A barrier-ranking slide: question and analysis sit on a torn paper panel at left, while three percentage callouts (Need, Access, Price) step diagonally up the right, each with an audience quote.

Visual description

Dark grainy field. The headline runs across the top in bold white, "What Is The Biggest Barrier For Brands To Convert Cultural Influence To Purchase Influence?", with the last line outlined by a thin purple rectangle. Lower-left: a torn white paper panel holds two paragraphs of black analysis copy. The right two-thirds carries three callouts arranged on an upward diagonal, each a large white percentage followed by a teal all-caps label and a short purple-tinted quote card: "7% NEED" (A.D., 26, CT), "17% ACCESS" (Eva, 30, CA), and the highest, "52% PRICE" (Joshua, 19, CA).

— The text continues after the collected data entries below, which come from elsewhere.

(** * MCR (Model Context Reasoner): the NL-to-logic session pipeline

    A shallow embedding of the service core of the three source variants

      - [mcrws1.py]  (MCR-V 5.1.1),
      - [mcrws2.py]  (MCR-VIII "Apex" 8.0.0),
      - [mcrws3.py]  (MCR-XI "Aether" 11.0.0),

    and the properties of the clause normalizer, the schema extractor, the
    prompt chain executor, the reasoning dispatcher and the assert / query /
    replace-KB operations.

    Conventions.  A Python [str] is a [list ascii]: the code points 0..255.
    The character classes ([str.isspace], the line boundaries of
    [str.splitlines], the regex classes [\s], [[a-z]], [[a-zA-Z0-9_]]) are
    the Python ones restricted to that range.  Exceptions are values of
    [Exn]; an operation on the session store is a function from the world
    to a result and the next world. *)

From Stdlib Require Import List Ascii String Bool Arith ZArith Lia DecimalString.
From stdpp Require Import gmap strings.
Import ListNotations.

Local Open Scope bool_scope.
Local Open Scope nat_scope.

(* ===================================================================== *)
(** * Python strings *)
(* ===================================================================== *)

Abbreviation str := (list ascii).

(** A literal. *)
Definition py (s : string) : str := list_ascii_of_string s.

Definition code (c : ascii) : nat := nat_of_ascii c.

Definition chr_eqb (a b : ascii) : bool := Ascii.eqb a b.

(** [str.isspace] on one character (code points below 256). *)
Definition is_space (c : ascii) : bool :=
  let n := code c in
  ((9 <=? n) && (n <=? 13)) || ((28 <=? n) && (n <=? 32))
  || (n =? 133) || (n =? 160).

(** The line boundaries of [str.splitlines]: LF, VT, FF, CR, FS, GS, RS, NEL. *)
Definition is_linebreak (c : ascii) : bool :=
  let n := code c in
  ((10 <=? n) && (n <=? 13)) || ((28 <=? n) && (n <=? 30)) || (n =? 133).

Definition is_lower_az (c : ascii) : bool :=
  let n := code c in (97 <=? n) && (n <=? 122).

Definition is_upper_az (c : ascii) : bool :=
  let n := code c in (65 <=? n) && (n <=? 90).

Definition is_digit (c : ascii) : bool :=
  let n := code c in (48 <=? n) && (n <=? 57).

(** The regex class [[a-zA-Z0-9_]]. *)
Definition is_word (c : ascii) : bool :=
  is_lower_az c || is_upper_az c || is_digit c || (code c =? 95).

Definition LF : ascii := ascii_of_nat 10.
Definition CR : ascii := ascii_of_nat 13.
Definition DOT : ascii := "."%char.
Definition COLON : ascii := ":"%char.
Definition DASH : ascii := "-"%char.
Definition COMMA : ascii := ","%char.
Definition LPAREN : ascii := "("%char.
Definition RPAREN : ascii := ")"%char.
Definition PERCENT : ascii := "%"%char.

Fixpoint str_eqb (a b : str) : bool :=
  match a, b with
  | [], [] => true
  | x :: a', y :: b' => chr_eqb x y && str_eqb a' b'
  | _, _ => false
  end.

(** [x in l] for a list (or set, or generator) of strings. *)
Definition str_in (x : str) (l : list str) : bool := existsb (str_eqb x) l.

(** [s.lstrip()], [s.rstrip()], [s.strip()], and the variants that strip a
    given class of characters ([s.rstrip('.')]). *)
Fixpoint lstrip_by (p : ascii -> bool) (s : str) : str :=
  match s with
  | [] => []
  | c :: s' => if p c then lstrip_by p s' else s
  end.

Definition rstrip_by (p : ascii -> bool) (s : str) : str :=
  rev (lstrip_by p (rev s)).

Definition lstrip : str -> str := lstrip_by is_space.
Definition rstrip : str -> str := rstrip_by is_space.
Definition strip (s : str) : str := rstrip (lstrip s).

(** [s.startswith(pre)], [s.endswith(suf)]. *)
Fixpoint startswith (s pre : str) : bool :=
  match pre, s with
  | [], _ => true
  | p :: pre', c :: s' => chr_eqb c p && startswith s' pre'
  | _ :: _, [] => false
  end.

Definition endswith (s suf : str) : bool := startswith (rev s) (rev suf).

(** [sub in s] for strings. *)
Fixpoint contains (s sub : str) : bool :=
  startswith s sub ||
  match s with
  | [] => false
  | _ :: s' => contains s' sub
  end.

(** [s.count(c)] for a one-character [c]. *)
Definition count_char (c : ascii) (s : str) : nat :=
  length (List.filter (chr_eqb c) s).

(** [sep.join(l)]. *)
Fixpoint join (sep : str) (l : list str) : str :=
  match l with
  | [] => []
  | [x] => x
  | x :: l' => x ++ sep ++ join sep l'
  end.

(** Puts [c] in front of the first piece of a split. *)
Definition cons_head (c : ascii) (l : list str) : list str :=
  match l with
  | [] => [[c]]
  | x :: l' => (c :: x) :: l'
  end.

(** [s.split(sep)] for a one-character separator: never the empty list. *)
Fixpoint split_char (sep : ascii) (s : str) : list str :=
  match s with
  | [] => [[]]
  | c :: s' =>
      if chr_eqb c sep then [] :: split_char sep s'
      else cons_head c (split_char sep s')
  end.

(** [s.split(':-')]: the separator is found left to right, without
    overlap. *)
Fixpoint split_neck (s : str) : list str :=
  match s with
  | [] => [[]]
  | c :: s' =>
      match s' with
      | d :: s'' =>
          if chr_eqb c COLON && chr_eqb d DASH then [] :: split_neck s''
          else cons_head c (split_neck s')
      | [] => cons_head c (split_neck s')
      end
  end.

(** [s.splitlines()]: a line ends at a line boundary, CR LF counts as one
    boundary, the boundaries are not kept, and there is no empty last line.
    [after_cr] tells that the character before was a CR; [cur] is the line
    read so far, reversed. *)
Fixpoint splitlines_aux (after_cr : bool) (cur : str) (s : str) : list str :=
  match s with
  | [] => match cur with [] => [] | _ => [rev cur] end
  | c :: s' =>
      if after_cr && chr_eqb c LF then splitlines_aux false cur s'
      else if is_linebreak c then rev cur :: splitlines_aux (chr_eqb c CR) [] s'
      else splitlines_aux false (c :: cur) s'
  end.

Definition splitlines (s : str) : list str := splitlines_aux false [] s.
(** X6. An edit whose update was accepted and whose remote call then did
    not succeed leaves the view with the draft still in place and the edit
    marker already [null]; submitting again from that view adds a new
    [user] record with the same draft instead of updating the edited one:
    the first write of the retry is that [addDoc], none of its writes is an
    update, the collection keeps its records as the failed edit left them,
    and when the store accepts the write the new [user] record follows them. *)
Theorem retry_after_failed_edit_adds_a_record :
  forall (r : ComponentState) (u : User) (env : Env) (s : Sys) (eid : DocId),
    draft_ok r = true ->
    editing r = Some eid ->
    prompt (comp s) = prompt r ->
    accepted env (world s) (user_write r u) = true ->
    remote_fails env (chat_request (prompt r) (messages r)) ->
    exists s' : Sys,
      addOrUpdateMessage r (Some u) env s = (Normal tt, s')
      /\ prompt (comp s') = prompt r
      /\ editId (comp s') = None
      /\ loading (comp s') = false
      /\ forall env2 : Env,
           exists (s2 : Sys) (evs : list Event) (added : list Document),
             addOrUpdateMessage (comp s') (Some u) env2 s' = (Normal tt, s2)
             /\ log s2 = log s' ++ evs
             /\ hd_error (store_writes evs)
                = Some (AddDoc (lit "user") (VString (prompt r)) (uid u)
                               serverTimestamp serverTimestamp)
             /\ (forall i p t, ~ In (UpdateDoc i p t) (store_writes evs))
             /\ docs (world s2) = docs (world s') ++ added
             /\ (accepted env2 (world s')
                          (AddDoc (lit "user") (VString (prompt r)) (uid u)
                                  serverTimestamp serverTimestamp) = true ->
                 exists rest,
                   added = mkDocument (auto_id env2 (writes (world s')))
                                      (lit "user") (VString (prompt r)) (uid u)
                                      (clock (world s')) (clock (world s'))
                           :: rest).
Proof.
  intros r u env s eid H Hed Hlive Hacc Hfail.
  assert (Hdraft := H). unfold draft_ok in H.
  unfold accepted at 1 in Hacc. unfold user_write, remote_fails in *.
  unfold addOrUpdateMessage at 1.
  unfold submit, try_catch_finally, bind, ret, lift, storeWrite, fetch,
    response_json, console_error, setLoading, setPrompt, setEditId, emit.
  rewrite H. cbn [negb].
  rewrite Hed in *.
  split_env.
  all: repeat match goal with
       | E : rejects _ _ _ = _ |- _ => rewrite ?E in Hacc; clear E
       end.
  all: try (cbn in Hacc; discriminate Hacc).
  all: try (rewrite Heqo in Hacc; discriminate Hacc).
  all: try (exfalso; eapply (Hfail _ _ _ eq_refl); eassumption).
  all: eexists; split; [reflexivity|]; cbn [comp prompt editId loading].
  all: split; [exact Hlive|]; split; [reflexivity|]; split; [reflexivity|].
  all: intros env2.
  all: match goal with
       | |- exists s2 evs added, addOrUpdateMessage ?c _ _ ?s1 = _ /\ _ =>
           destruct (create_path_effect c u env2 s1)
             as (s2 & evs & added & E1 & E2 & E3 & E4 & E5 & E6);
           [unfold draft_ok; cbn [prompt]; rewrite Hlive; exact H
           |reflexivity
           |exists s2, evs, added; cbn [prompt] in E3, E6;
            rewrite Hlive in E3, E6; auto 10]
       end.
Qed.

A footnote bottom-left notes the open-response source. Complex / Collective lock-up bottom-right.

Key takeaway

Arranging the three ranked options on a rising staircase so the chart's shape itself communicates "price is the dominant barrier" before you read a number. Anchoring each percentage to a real respondent quote turns a stat into a reason.

Reuse notes

Best for a short ranking of three to four options where the relative size is the point. The diagonal staircase reads instantly but does not scale past a handful of items; for longer lists use the torn-tape bar chart instead. Keep quotes to one sentence so the callouts stay balanced.